Earlier this year, I had a sort of epiphany. I realized that at least some of my personal and work struggles might be the result of my insistence that my way is the right way. My refusal to consider anything else, and my indignation when anyone challenged that belief, had been using up a ridiculous amount of my ever-dwindling time and energy. So as hard as this was for me, I pledged to myself that I would stop trying to prove a point that meant nothing to anyone but me. I would stop fighting with anyone who said, "But what about this?" And within a few weeks, I realized that my life (personal and work) life was going better. A lot better.
That improvement has kept me going since then. I won't claim that I've been a perfect angel. As Popeye said, "I y'am what I y'am." but I'm so much better off that I wish I'd figured it all out sooner. It's possible that I had to go through the hard stuff no matter what, but since I only have today to live, and maybe tomorrow, I'm just going to go on.
But...I also wonder how I came to be so ridiculously dedicated to advancing and protecting my own needs and desires after spending the first few decades of my life letting other people walk all over me. Perhaps that's the answer. I may have been overreacting to those earlier experiences. Was that wrong of me? Maybe, but maybe not.
I was thinking about all this as I drove home today after working hard to be sweet and cheery all day with coworkers and customers who were not being sweet and cheery with me. Sometimes I get a sly sort of "screw you" satisfaction out of that, and sometimes I just don't have the energy for it, but these days that sweetness and cheeriness doesn't feel so much like I'm allowing myself to be violated.
Which may be, at the end of the day, what this lesson is all about. As I was driving along through the pastoral beauty of our rural if impoverished landscape, I suddenly remembered two childhood incidents, and those memories reminded me that I'm not the one who failed to protect me from violation. In fact, I fought against it, but the adults around me chose to ignore it, probably because dealing with it was too big a job when they were already dealing with a Really Big Problem: my brother.

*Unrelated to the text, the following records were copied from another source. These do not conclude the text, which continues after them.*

(** C2. When a logged-in donor posts an acceptance of a request that the
    lookup finds in status Requested and whose group the donor's group is
    compatible with, the found request gets the donor's email and name,
    status Accepted and the acceptance time, nothing else in it changes,
    and exactly one record is appended to that donor's log, the other logs
    and the users being untouched. No other handler, and no other outcome
    of this one, changes the donation history. *)
Theorem accept_success_effects :
  (∀ st session now now' rid u i r,
      get_current_user st session = Some u →
      user_role u = "Donor" →
      find_request (requests_list st) rid = Some (i, r) →
      status r = "Requested" →
      is_compatible (str_of (user_blood_group u)) (blood_group r) = true →
      ∃ r' st',
        donate_blood st session "POST" now now' rid = (AcceptedOk, st')
        ∧ requests_list st' = <[i := r']> (requests_list st)
        ∧ requests_list st' !! i = Some r'
        ∧ donor_email r' = Some (user_email u)
        ∧ donor_name r' = Some (user_name u)
        ∧ status r' = "Accepted"
        ∧ accepted_at r' = Some now
        ∧ accept_frame r' = accept_frame r
        ∧ users st' = users st
        ∧ donation_history st' !! user_email u
          = Some (default [] (donation_history st !! user_email u)
                  ++ [ {| don_request_id := rid;
                          don_blood_group := blood_group r;
                          don_requestor_email := requestor_email r;
                          date_time := now' |} ])
        ∧ (∀ e, e ≠ user_email u →
                donation_history st' !! e = donation_history st !! e))
  ∧ (∀ st user_type method form hashed uuid8 now,
        donation_history (register st user_type method form hashed uuid8 now).2
        = donation_history st)
  ∧ (∀ st session method form units uuid8 now,
        donation_history
          (create_request st session method form units uuid8 now).2
        = donation_history st)
  ∧ (∀ st session method now rid,
        donation_history (confirm_request st session method now rid).2
        = donation_history st)
  ∧ (∀ st session method now now' rid,
        (donate_blood st session method now now' rid).1 ≠ AcceptedOk →
        (donate_blood st session method now now' rid).2 = st).
Proof.
  split; [|split; [|split; [|split]]].
  - intros st session now now' rid u i r Hu Hr Hf Hs Hc.
    pose proof (find_request_Some _ _ _ _ Hf) as [Hi _].
    unfold donate_blood. rewrite Hu. cbv zeta.
    rewrite decide_False by (by intros ?). rewrite Hf.
    rewrite decide_False by (by intros ?). rewrite Hc. cbn [negb].
    rewrite decide_True by done.
    eexists _, _. split; [reflexivity|]. simpl.
    split; [done|]. split.
    { apply list_lookup_insert_eq. by eapply lookup_lt_Some. }
    do 6 (split; [done|]). split.
    + apply record_donation_lookup.
    + intros e He. by apply record_donation_other.
  - intros. apply register_keeps_requests.
  - intros. apply create_request_effect.
  - intros. apply confirm_request_effect.
  - intros st session method now now' rid Hne.
    by destruct (donate_blood_effect st session method now now' rid)
      as [[? _]|[? _]].
Qed.

Lemma accept_success_effects_witness :
  ∃ r' st',
    donate_blood Scenario.s4 (Some Scenario.dana) "POST"
      "2026-01-05 11:00:00" "2026-01-05 11:00:01" Scenario.rid
    = (AcceptedOk, st')
    ∧ requests_list st' !! 0%nat = Some r'
    ∧ status r' = "Accepted"
    ∧ donation_history st' !! "dana@bank.org"
      = Some [ {| don_request_id := Scenario.rid;
                  don_blood_group := "AB-";
                  don_requestor_email := "rita@bank.org";
                  date_time := "2026-01-05 11:00:01" |} ].
Proof.
  destruct (proj1 accept_success_effects Scenario.s4 (Some Scenario.dana)
              "2026-01-05 11:00:00" "2026-01-05 11:00:01" Scenario.rid
              {| user_id := "donor_11112222"; user_name := "Dana";
                 user_email := "dana@bank.org"; user_password := "hash-d1";
                 user_blood_group := Some "B-"; user_role := "Donor";
                 registered_at := "2026-01-05 09:01:00" |}
              0%nat Scenario.requested)
    as (r' & st' & H1 & _ & H3 & _ & _ & H6 & _ & _ & _ & H10 & _);
    try (vm_compute; reflexivity).
  exists r', st'. split; [exact H1|]. split; [exact H3|].
  split; [exact H6|]. exact H10.
Defined.

(** C4. Whenever a precondition of [donate_blood] or of [confirm_request]
    is violated, the handler answers with an error signal and returns the
    store it was given. *)
Theorem failed_precondition_keeps_store :
  (∀ st session method now now' rid,
      accept_violation st session rid →
      is_error_signal (donate_blood st session method now now' rid).1 = true
      ∧ (donate_blood st session method now now' rid).2 = st)
  ∧ (∀ st session method now rid,
        confirm_violation st session rid →
        is_error_signal (confirm_request st session method now rid).1 = true
        ∧ (confirm_request st session method now rid).2 = st).
Proof.
  split.
  - intros st session method now now' rid Hv. unfold donate_blood.
    destruct Hv as [Hu|u Hu Hr|Hf|i r Hf Hs|u i r Hu Hf Hc].
    + by rewrite Hu.
    + rewrite Hu. by rewrite decide_True.
    + rewrite Hf. destruct (get_current_user st session); [|done].
      by case_decide.
    + rewrite Hf. destruct (get_current_user st session); [|done].
      case_decide; [done|]. by rewrite decide_True.
    + rewrite Hu, Hf, Hc. by repeat case_decide.
  - intros st session method now rid Hv. unfold confirm_request.
    destruct Hv as [Hu|Hf|u i r Hu Hf Ho|i r Hf Hs].
    + by rewrite Hu.
    + rewrite Hf. by destruct (get_current_user st session).
    + rewrite Hu, Hf. by rewrite decide_True.
    + rewrite Hf. destruct (get_current_user st session); [|done].
      case_decide; [done|]. by rewrite decide_True.
Qed.

Lemma failed_precondition_keeps_store_witness :
  is_error_signal
    (donate_blood Scenario.s4 (Some Scenario.dov) "POST"
       "2026-01-05 10:30:00" "2026-01-05 10:30:01" Scenario.rid).1 = true
  ∧ (donate_blood Scenario.s4 (Some Scenario.dov) "POST"
       "2026-01-05 10:30:00" "2026-01-05 10:30:01" Scenario.rid).2
    = Scenario.s4.
Proof.
  apply (proj1 failed_precondition_keeps_store).
  eapply (accept_incompatible _ _ _ _ 0%nat); vm_compute; reflexivity.
Defined.

(** C5. For a logged-in caller [confirm_request] checks, in this order:
    a request with the given id exists (else NotFound); the caller's email
    is the request's requestor email (else NotOwner); the status is
    Accepted (else InvalidState). On a posted confirmation that passes the
    three checks the found request gets status Confirmed and the
    confirmation time, and nothing else changes; no blood group is
    consulted. *)
Theorem confirm_check_order st session method now rid u :
  get_current_user st session = Some u →
  let out := confirm_request st session method now rid in
  (find_request (requests_list st) rid = None → out = (NotFound, st))
  ∧ (∀ i r,
       find_request (requests_list st) rid = Some (i, r) →
       requestor_email r ≠ user_email u → out = (NotOwner, st))
  ∧ (∀ i r,
       find_request (requests_list st) rid = Some (i, r) →
       requestor_email r = user_email u →
       status r ≠ "Accepted" → out = (InvalidState_confirm, st))
  ∧ (∀ i r,
       find_request (requests_list st) rid = Some (i, r) →
       requestor_email r = user_email u →
       status r = "Accepted" →
       method = "POST" →
       ∃ r',
         out = (ConfirmedOk,
                {| users := users st;
                   requests_list := <[i := r']> (requests_list st);
                   donation_history := donation_history st |})
         ∧ <[i := r']> (requests_list st) !! i = Some r'
         ∧ status r' = "Confirmed"
         ∧ confirmed_at r' = Some now
         ∧ confirm_frame r' = confirm_frame r).
Proof.
  intros Hu. unfold confirm_request. rewrite Hu. cbv zeta.
  split; [|split; [|split]].
  - by intros ->.
  - intros i r -> Ho. by rewrite decide_True.
  - intros i r -> Ho Hs. rewrite decide_False by (by intros ?).
    by rewrite decide_True.
  - intros i r Hf Ho Hs Hm.
    pose proof (find_request_Some _ _ _ _ Hf) as [Hi _]. rewrite Hf.
    rewrite decide_False by (by intros ?).
    rewrite decide_False by (by intros ?).
    rewrite decide_True by done.
    eexists. split; [reflexivity|]. split; [|done].
    apply list_lookup_insert_eq. by eapply lookup_lt_Some.
Qed.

So, about the two memories of my brother's assaults that I reported to those adults (my parents). Memories that I usually keep in a mental cupboard with a big padlock on it. The adults pooh-poohed my reports. I was being histrionic, I was exaggerating, I was confabulating. Even when there was physical evidence to the contrary.
One time when we were alone in the house after school. my brother became furious with me for something I don't even remember and chased me into the front hallway. Just in time, I locked myself into the downstairs powder room. For what seemed like forever, K. screamed and pounded on the door. I don't remember exactly what happened next, but I do recall that at some point, my parents wanted to know why I'd allowed him to kick a huge hole in the wall between the hallway and the powder room. I was astonished when I saw that hole. I might have gone on wondering if I'd hallucinated it, but when my parents divorced and sold the house, there was quite a production over getting someone in to repair it so it wouldn't deter prospective buyers.
The other time, my brother cornered me in the kitchen when we were again alone in the house (as usual, Dad was off on some business matter and Mom was working her 2nd job). K. kept grabbing at my breasts and went into a rage when I refused to bare them to him, so I ran out of the kitchen and up the stairs towards my bedroom. When I turned left into my room, I saw that he was holding a kitchen knife. I dove into my room and locked it behind me. With babysitting money, I'd bought and installed 2 slide-bolt locks on the inside of the door, so I was fairly safe then (though I have to wonder why my parents allowed me to keep those locks - what if the house had caught on fire and trapped me in there?). I heard him hammering on the door and screaming at me, so I crawled into my closet, shut that door, and waited for everything to be quiet (which it rarely was in that house). It was only later when ventured downstairs to see if any dinner was on offer (never guaranteed after hours of parental drinking) that I learned what K. had done while I was shut in my closet. He had stabbed the knife several times into the hollow-core door. Again, my account of this incident was discounted. I must have done something terrible to make K. do something like that. It was my fault that the door had to be replaced.
Well, my mental cupboard is full of stories like that. I guess the reason the stories (not just stories, but the memories of true events) came back to me today is that they show how my personal safety and integrity were so severely disregarded at a time when a minor child ought to be able to rely on her parents for protection. At least inside her own home, in the company of her own brother. So those events may help account for why my personal safety and integrity are of such paramount importance to me now, at a time when an aging woman ought to be able to feel safe in her own life.
To paraphrase a Bruce Springsteen song, life has been giving me some hard lessons lately, about pain, loss, disability and hope. Years of chronic pain, my mother's death, my hearing impairment and other serious medical problems have sorely tested me. When I finally found a doctor who took my pain seriously, he asked me why I had checked "suicidal thoughts" on my new patient questionnaire. I told him, "I have 30 years ahead of me if I live as long as my mother did. I refuse to live in pain for another 30 years."
In all that I've learned and written since then, the most surprising discovery has been my ability to remain optimistic about my life and my future. If you hear despair, anger, frustration and fear in what I post here, please don't turn away. All is not dark, and eventually a glimmer of hope will light the path ahead.